[Collected data]
● ● ●

Lemma text_write (t old : list Z) n :
  (n <= length t)%nat -> (n < length old)%nat ->
  put (blit 0 (slice 0 n t) old) (Z.of_nat n) 0 = slice 0 n t ++ [0] ++ drop (S n) old.
Proof.
  intros Ht Ho. unfold blit, put. rewrite take_0, app_nil_l, length_slice, Nat2Z.id by lia.
  rewrite insert_app_r_alt by (rewrite length_slice; lia). f_equal. rewrite length_slice, Nat.sub_diag, Nat.add_0_l by lia.
  destruct (nth_lookup_or_length old n 0) as [E|]; [| lia]. by rewrite (drop_S old _ n E).
Qed.

(** Whether a call counts as a change, as the code compares. *)
Definition changed (c : lcd_call) (u : lcd_ui) : bool :=
  let h := g_lcd_home_ui u in
  match c with
  | svc_lcd_update_text_message _ _ _ _ => true
  | svc_lcd_update_total_mileage km rem_m =>
      negb (g_lcd_total_mileage_km u =? km) || negb (g_lcd_total_mileage_rem_m u =? rem_m)
  | svc_lcd_update_home_time a b c =>
      negb (h_hour h =? a) || negb (h_minute h =? b) || negb (h_second h =? c)
  | svc_lcd_update_top_status v => negb (h_top_status_value h =? v)
  | svc_lcd_update_home_speed v => negb (h_speed_kmh_x10 h =? v)
  | svc_lcd_update_drive_time a b c =>
      negb (h_drive_hour h =? a) || negb (h_drive_minute h =? b) || negb (h_drive_second h =? c)
  | svc_lcd_update_card_id str => negb (rt_strncmp (h_card_id h) str 20 =? 0)
  | svc_lcd_update_home_location a b c d e =>
      negb (h_latitude h =? a) || negb (h_longitude h =? b) || negb (h_latitude_direction h =? c)
      || negb (h_longitude_direction h =? d) || negb (h_timestamp h =? e)
  end.

(** The guarded assignments of a call, fused. *)
Ltac fuse_home :=
  unfold lcd_home_ui_set_data; cbv zeta; rewrite ?set_if_same;
  repeat (rewrite set_if_spec; [| intros <-; match goal with u : lcd_ui |- _ => by destruct (g_lcd_home_ui u) end]);
  cbv beta iota; try match goal with |- context [rt_strncmp ?a ?b 20] => change a with b end; rewrite ?strncmp_refl; change (0 =? 0) with true; cbn [negb]; cbv beta iota; cbn [snd].

Lemma apply_call_assign c u :
  data_inv u -> call_ok c ->
  apply_call c u = assign c u <| g_lcd_need_redraw := g_lcd_need_redraw u || (changed c u && concerns c u) |>.
Proof.
  intros (Hcard & Htext & _ & _) Hok. destruct c as [flag type t len| | | | | | |]; unfold apply_call, assign, changed, concerns.
  - destruct Hok as (Ht & Hlen & _). unfold update_text_message, LCD_TEXT_MSG_MAX_LEN.
    replace (if 4096 <? len then 4096 else len) with (Z.min len 4096) by (destruct (Z.ltb_spec 4096 len); lia).
    destruct (Z_of_nat_complete (Z.min len 4096) ltac:(lia)) as [n En]. unfold text_field. rewrite En, Nat2Z.id.
    rewrite redraw_if, text_write by (rewrite ?Ht; unfold text_max; lia).
    by destruct u.
  - unfold update_total_mileage. destruct (negb _ || negb _) eqn:E; [by cbv zeta; rewrite redraw_if; destruct u |].
    rewrite orb_false_r. bool_hyps. subst. by destruct u.
  - unfold update_home_time. fuse_home. rewrite redraw_if. by destruct u.
  - unfold update_top_status. destruct (negb _) eqn:E; [by cbv zeta; rewrite redraw_if; destruct u |].
    rewrite orb_false_r. bool_hyps. subst. by destruct u as [[]].
  - unfold update_home_speed. fuse_home. rewrite redraw_if. by destruct u.
  - unfold update_drive_time. fuse_home. rewrite redraw_if. by destruct u.
  - unfold update_card_id. fuse_home. destruct (Z.eqb_spec (rt_strncmp (h_card_id (g_lcd_home_ui u)) str 20) 0) as [E|E]; cbn [negb snd].
    + apply (strncmp_zero _ _ _ 19) in E; [| lia].
      assert (card_field str = h_card_id (g_lcd_home_ui u)) as ->
        by (rewrite Hcard at 1; unfold card_field; by rewrite E).
      destruct u as [[]]. cbn. by rewrite orb_false_r.
    + rewrite redraw_if. cbn [h_card_id update_with]. rewrite card_write; [by destruct u as [[]] |].
      rewrite Hcard. apply length_card_field.
  - unfold update_home_location. fuse_home. rewrite redraw_if. by destruct u.
Qed.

● ● ●

- [EXERCISE OBJECTIVE]:
The answer should be all the entries, restated with no word changed.

- [RESULT OF THIS TASK]:
Lemma text_write (t old : list Z) n :
  (n <= length t)%nat -> (n < length old)%nat ->
  put (blit 0 (slice 0 n t) old) (Z.of_nat n) 0 = slice 0 n t ++ [0] ++ drop (S n) old.
Proof.
  intros Ht Ho. unfold blit, put. rewrite take_0, app_nil_l, length_slice, Nat2Z.id by lia.
  rewrite insert_app_r_alt by (rewrite length_slice; lia). f_equal. rewrite length_slice, Nat.sub_diag, Nat.add_0_l by lia.
  destruct (nth_lookup_or_length old n 0) as [E|]; [| lia]. by rewrite (drop_S old _ n E).
Qed.

(** Whether a call counts as a change, as the code compares. *)
Definition changed (c : lcd_call) (u : lcd_ui) : bool :=
  let h := g_lcd_home_ui u in
  match c with
  | svc_lcd_update_text_message _ _ _ _ => true
  | svc_lcd_update_total_mileage km rem_m =>
      negb (g_lcd_total_mileage_km u =? km) || negb (g_lcd_total_mileage_rem_m u =? rem_m)
  | svc_lcd_update_home_time a b c =>
      negb (h_hour h =? a) || negb (h_minute h =? b) || negb (h_second h =? c)
  | svc_lcd_update_top_status v => negb (h_top_status_value h =? v)
  | svc_lcd_update_home_speed v => negb (h_speed_kmh_x10 h =? v)
  | svc_lcd_update_drive_time a b c =>
      negb (h_drive_hour h =? a) || negb (h_drive_minute h =? b) || negb (h_drive_second h =? c)
  | svc_lcd_update_card_id str => negb (rt_strncmp (h_card_id h) str 20 =? 0)
  | svc_lcd_update_home_location a b c d e =>
      negb (h_latitude h =? a) || negb (h_longitude h =? b) || negb (h_latitude_direction h =? c)
      || negb (h_longitude_direction h =? d) || negb (h_timestamp h =? e)
  end.

(** The guarded assignments of a call, fused. *)
Ltac fuse_home :=
  unfold lcd_home_ui_set_data; cbv zeta; rewrite ?set_if_same;
  repeat (rewrite set_if_spec; [| intros <-; match goal with u : lcd_ui |- _ => by destruct (g_lcd_home_ui u) end]);
  cbv beta iota; try match goal with |- context [rt_strncmp ?a ?b 20] => change a with b end; rewrite ?strncmp_refl; change (0 =? 0) with true; cbn [negb]; cbv beta iota; cbn [snd].

Lemma apply_call_assign c u :
  data_inv u -> call_ok c ->
  apply_call c u = assign c u <| g_lcd_need_redraw := g_lcd_need_redraw u || (changed c u && concerns c u) |>.
Proof.
  intros (Hcard & Htext & _ & _) Hok. destruct c as [flag type t len| | | | | | |]; unfold apply_call, assign, changed, concerns.
  - destruct Hok as (Ht & Hlen & _). unfold update_text_message, LCD_TEXT_MSG_MAX_LEN.
    replace (if 4096 <? len then 4096 else len) with (Z.min len 4096) by (destruct (Z.ltb_spec 4096 len); lia).
    destruct (Z_of_nat_complete (Z.min len 4096) ltac:(lia)) as [n En]. unfold text_field. rewrite En, Nat2Z.id.
    rewrite redraw_if, text_write by (rewrite ?Ht; unfold text_max; lia).
    by destruct u.
  - unfold update_total_mileage. destruct (negb _ || negb _) eqn:E; [by cbv zeta; rewrite redraw_if; destruct u |].
    rewrite orb_false_r. bool_hyps. subst. by destruct u.
  - unfold update_home_time. fuse_home. rewrite redraw_if. by destruct u.
  - unfold update_top_status. destruct (negb _) eqn:E; [by cbv zeta; rewrite redraw_if; destruct u |].
    rewrite orb_false_r. bool_hyps. subst. by destruct u as [[]].
  - unfold update_home_speed. fuse_home. rewrite redraw_if. by destruct u.
  - unfold update_drive_time. fuse_home. rewrite redraw_if. by destruct u.
  - unfold update_card_id. fuse_home. destruct (Z.eqb_spec (rt_strncmp (h_card_id (g_lcd_home_ui u)) str 20) 0) as [E|E]; cbn [negb snd].
    + apply (strncmp_zero _ _ _ 19) in E; [| lia].
      assert (card_field str = h_card_id (g_lcd_home_ui u)) as ->
        by (rewrite Hcard at 1; unfold card_field; by rewrite E).
      destruct u as [[]]. cbn. by rewrite orb_false_r.
    + rewrite redraw_if. cbn [h_card_id update_with]. rewrite card_write; [by destruct u as [[]] |].
      rewrite Hcard. apply length_card_field.
  - unfold update_home_location. fuse_home. rewrite redraw_if. by destruct u.
Qed.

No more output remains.